VW's battery-cell suppliers are known to include LG Chem, Samsung SDI, and the giant Chinese battery maker Contemporary Amperex Technology Ltd., better known in the U.S. as CATL.
That 20-billion-euro total is likely to grow before long, Mueller said, as VW is currently negotiating with potential battery suppliers in North America. (But VW may wait until there's clarity around the Trump administration's tariff plans before signing contracts, he said.)
How many batteries are we talking? Mueller said that VW's plans will require 150 gigawatt-hours' worth of batteries per year by 2025. That's equal to the (eventual) planned production capacity for Tesla's Gigafactory, but that kind of volume won't happen for a while.
(Tesla is hoping that the Gigafactory, which is being built out in stages and is only about 30% complete, will be able to produce 35 gigawatt-hours' worth of battery cells in 2018.)
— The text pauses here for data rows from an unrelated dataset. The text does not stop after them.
(** The [for (const selector of selectors)] loop, [break] included. *)
Fixpoint trySelectors (querySelectorAll : string -> list Anchor)
    (linkArray : list LinkRef) (sels : list string) : list LinkRef :=
  match sels with
  | [] => linkArray
  | selector :: rest =>
      let elements := querySelectorAll selector in
      if (0 <? List.length elements)%nat then
        let linkArray := pushToplistAnchors linkArray elements in
        if (0 <? List.length linkArray)%nat then linkArray
        else trySelectors querySelectorAll linkArray rest
      else trySelectors querySelectorAll linkArray rest
  end.

(** The fallback [forEach] over every anchor of the document. *)
Fixpoint pushFallbackAnchors (links : list LinkRef) (anchors : list Anchor) : list LinkRef :=
  match anchors with
  | [] => links
  | a :: rest =>
      if nonEmpty (a_href a) && includes (a_href a) (js "toplists")
         && negb (endsWith (a_href a) (js "/toplists"))
      then pushFallbackAnchors
             (links ++ [{| href := a_href a; text := trim (a_textContent a) |}]) rest
      else pushFallbackAnchors links rest
  end.

(** [linkArray.forEach(link => ..)] with [seenUrls] and [uniqueLinks]. *)
Fixpoint removeDuplicates (seenUrls : gset jsstring) (uniqueLinks linkArray : list LinkRef)
  : list LinkRef :=
  match linkArray with
  | [] => uniqueLinks
  | link :: rest =>
      if bool_decide (href link ∈ seenUrls) then removeDuplicates seenUrls uniqueLinks rest
      else removeDuplicates ({[href link]} ∪ seenUrls) (uniqueLinks ++ [link]) rest
  end.

Definition collectLinks (querySelectorAll : string -> list Anchor) : list LinkRef :=
  let linkArray := trySelectors querySelectorAll [] selectors in
  if (List.length linkArray =? 0)%nat
  then pushFallbackAnchors linkArray (querySelectorAll "a")
  else linkArray.

(** The function passed to [page.evaluate] in [getToplistLinks]. *)
Definition toplistLinksOf (querySelectorAll : string -> list Anchor) : list LinkRef :=
  removeDuplicates ∅ [] (collectLinks querySelectorAll).

Definition getToplistLinks (page : Page) : Exc (list LinkRef) :=
  await querySelectorAll := linksDoc page in
  Ok (toplistLinksOf querySelectorAll).

(** ** crawlENRToplists *)

(** The [for] loop over [toplistLinks]. *)
Fixpoint crawlToplistLinks (site : Site) (allResults : list ToplistResult)
    (toplistLinks : list LinkRef) : Exc (list ToplistResult) :=
  match toplistLinks with
  | [] => Ok allResults
  | link :: rest =>
      await result := crawlToplistPage site (href link) (text link) in
      crawlToplistLinks site
        (match result with
         | Some r => allResults ++ [r]
         | None => allResults
         end)
        rest
  end.

(** The crawl proper: steps 1 to 4 and the [return allResults], inside the
    [try] whose [catch] rethrows.  [homeBodyWait] is the outcome of
    [waitForSelector('body')] on the home page.  Launching the browser, the
    cookies, the screenshots and the files written in between are not part
    of this model; they are taken to succeed. *)
Definition crawlENRToplists (site : Site) (homeBodyWait : Exc unit)
  : Exc (list ToplistResult) :=
  tryCatch
    (await home := site (js "https://www.enr.com/") in
     await _ := homeBodyWait in
     await challengePassed := waitForCloudflareChallenge home in
     if negb challengePassed then Throw "Failed to pass Cloudflare challenge"
     else
       await index := site (js "https://www.enr.com/toplists") in
       await _ := waitForCloudflareChallenge index in
       await toplistLinks := getToplistLinks index in
       await allResults := crawlToplistLinks site [] toplistLinks in
       Ok allResults)
    (fun error => Throw error).

(** ** The names of the files written *)

(** [/[^a-z0-9]/i] fails on these characters. *)
Definition isAlnum (c : N) : bool :=
  ((48 <=? c) && (c <=? 57))%N
  || ((65 <=? c) && (c <=? 90))%N
  || ((97 <=? c) && (c <=? 122))%N.

(** [s.replace(/[^a-z0-9]/gi, '-')] *)
Definition replaceNonAlnum (s : jsstring) : jsstring :=
  List.map (fun c => if isAlnum c then c else ch "-") s.

(** [s.replace(/-+/g, '-')]: a dash followed by a dash is dropped. *)
Fixpoint collapseDashes (s : jsstring) : jsstring :=
  match s with
  | [] => []
  | c :: s' =>
      if (c =? ch "-")%N && startsWith s' (js "-") then collapseDashes s'
      else c :: collapseDashes s'
  end.

Definition dropLeadingDash (s : jsstring) : jsstring :=
  match s with
  | [] => []
  | c :: s' => if (c =? ch "-")%N then s' else s
  end.

Fixpoint dropTrailingDash (s : jsstring) : jsstring :=
  match s with
  | [] => []
  | c :: s' =>
      if (c =? ch "-")%N && strictEq s' [] then []
      else c :: dropTrailingDash s'
  end.

(** [s.replace(/^-|-$/g, '')] *)
Definition stripEdgeDashes (s : jsstring) : jsstring :=
  dropTrailingDash (dropLeadingDash s).

Definition sanitize (listName : jsstring) : jsstring :=
  stripEdgeDashes (collapseDashes (replaceNonAlnum listName)).

(** [urlParts[urlParts.length - 1]] of [url.split('/')]. *)
Definition lastPart (url : jsstring) : jsstring :=
  List.last (split (ch "/") url) [].

(** The [filename] under which a result is written. *)
Definition fileNameOf (result : ToplistResult) : jsstring :=
  let lastPart := lastPart (url result) in
  if nonEmpty lastPart && negb (strictEq lastPart (js "toplists")) then lastPart
  else sanitize (listName result).

Definition filePathOf (result : ToplistResult) : jsstring :=
  js "./enr-data/" ++ fileNameOf result ++ js ".json".

Record SummaryFile := {
  sf_filename : jsstring;
  sf_listName : jsstring;
  sf_url : jsstring;
  sf_rowCount : nat;
  sf_paginatedPages : nat
}.

(** [summaryData], without its [crawlDate]. *)
Record SummaryData := {
  totalLists : nat;
  totalRows : nat;
  files : list SummaryFile
}.

Definition summaryFileOf (r : ToplistResult) : SummaryFile :=
  let filename :=
    if nonEmpty (lastPart (url r)) then lastPart (url r)
    else replaceNonAlnum (listName r) in
  {| sf_filename := filename ++ js ".json";
     sf_listName := listName r;
     sf_url := url r;
     sf_rowCount := rowCount r;
     sf_paginatedPages := paginatedPages r |}.

Definition summaryDataOf (allResults : list ToplistResult) : SummaryData :=
  {| totalLists := List.length allResults;
     totalRows := List.fold_left (fun sum r => (sum + rowCount r)%nat) allResults 0%nat;
     files := List.map summaryFileOf allResults |}.

(** * Reference definitions: the specification's wording, for comparison
      with the code *)

(** The substring before the first comma (the whole text when there is
    none). *)
Fixpoint beforeFirstComma (s : jsstring) : jsstring :=
  match s with
  | [] => []
  | c :: s' => if (c =? ch ",")%N then [] else c :: beforeFirstComma s'
  end.

(** Everything after the first comma (nothing when there is none). *)
Fixpoint afterFirstComma (s : jsstring) : jsstring :=
  match s with
  | [] => []
  | c :: s' => if (c =? ch ",")%N then s' else afterFirstComma s'
  end.

(** The rank-2025 pattern: the normalized header contains "2025" and "RANK". *)
Definition matchesRank2025 (h : jsstring) : bool :=
  includes (normalize h) (js "2025") && includes (normalize h) (js "RANK").

(** The rank-2024 pattern: the normalized header contains "RANK" and one
    of "2024", "2023". *)
Definition matchesRank2024 (h : jsstring) : bool :=
  (includes (normalize h) (js "2024") || includes (normalize h) (js "2023"))
  && includes (normalize h) (js "RANK").

(** The firm rule: the normalized header is exactly "FIRM" or "FIRMS". *)
Definition matchesFirm (h : jsstring) : bool :=
  strictEq (normalize h) (js "FIRM") || strictEq (normalize h) (js "FIRMS").

(** A header that the code lets compete for the rank-2024 column: it
    matches the rank-2024 pattern and not the rank-2025 one. *)
Definition takesRank2024 (h : jsstring) : bool :=
  matchesRank2024 h && negb (matchesRank2025 h).

(** The canonical property names of a row. *)
Definition canonicalKeys : gset string :=
  {[ "RANK 2025"; "RANK 2024"; "Company Name"; "Location" ]}.

(** The links of the anchors that qualify: a non-empty resolved URL
    containing "toplists". *)
Definition qualifyingLinks (anchors : list Anchor) : list LinkRef :=
  List.map (fun a => {| href := a_href a; text := trim (a_textContent a) |})
           (List.filter (fun a => nonEmpty (a_href a) && includes (a_href a) (js "toplists"))
                        anchors).

(** The entries kept in first-encounter order: entry [i] stays exactly
    when no earlier entry has its [href]. *)
Definition firstOccurrences (linkArray : list LinkRef) : list LinkRef :=
  List.concat
    (imap (fun i link =>
             if bool_decide (href link ∈ List.map href (take i linkArray)) then []
             else [link])
          linkArray).

(** * Sample inputs *)

Definition clearSnapshot : Snapshot :=
  {| hasBody := true; title := js "ENR Top Lists"; innerText := js "Top 500 Design Firms";
     hasChallengeForm := false; hasRayId := false; hasCaptchaKind := false |}.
The upshot: Tesla may not be the biggest EV maker for much longer
When it was first announced, VW's ambitious electric-vehicle plan seemed to be an effort to change the subject in the wake of the company's devastating Dieselgate emissions cheating scandal. But here in 2018, it's clear that the plan has acquired enough momentum to be taken very seriously. VW really will spend the huge sums required to develop all of these electric vehicles, procure the batteries, and build them in volume.
And where will that -- and similar plans from most of VW's global peers -- leave Tesla? We'll begin to find out in a couple of years, when these vehicles from VW (and others) begin coming to market in large numbers. But from today's vantage point, it doesn't seem likely that Tesla will be able to keep up with VW and company.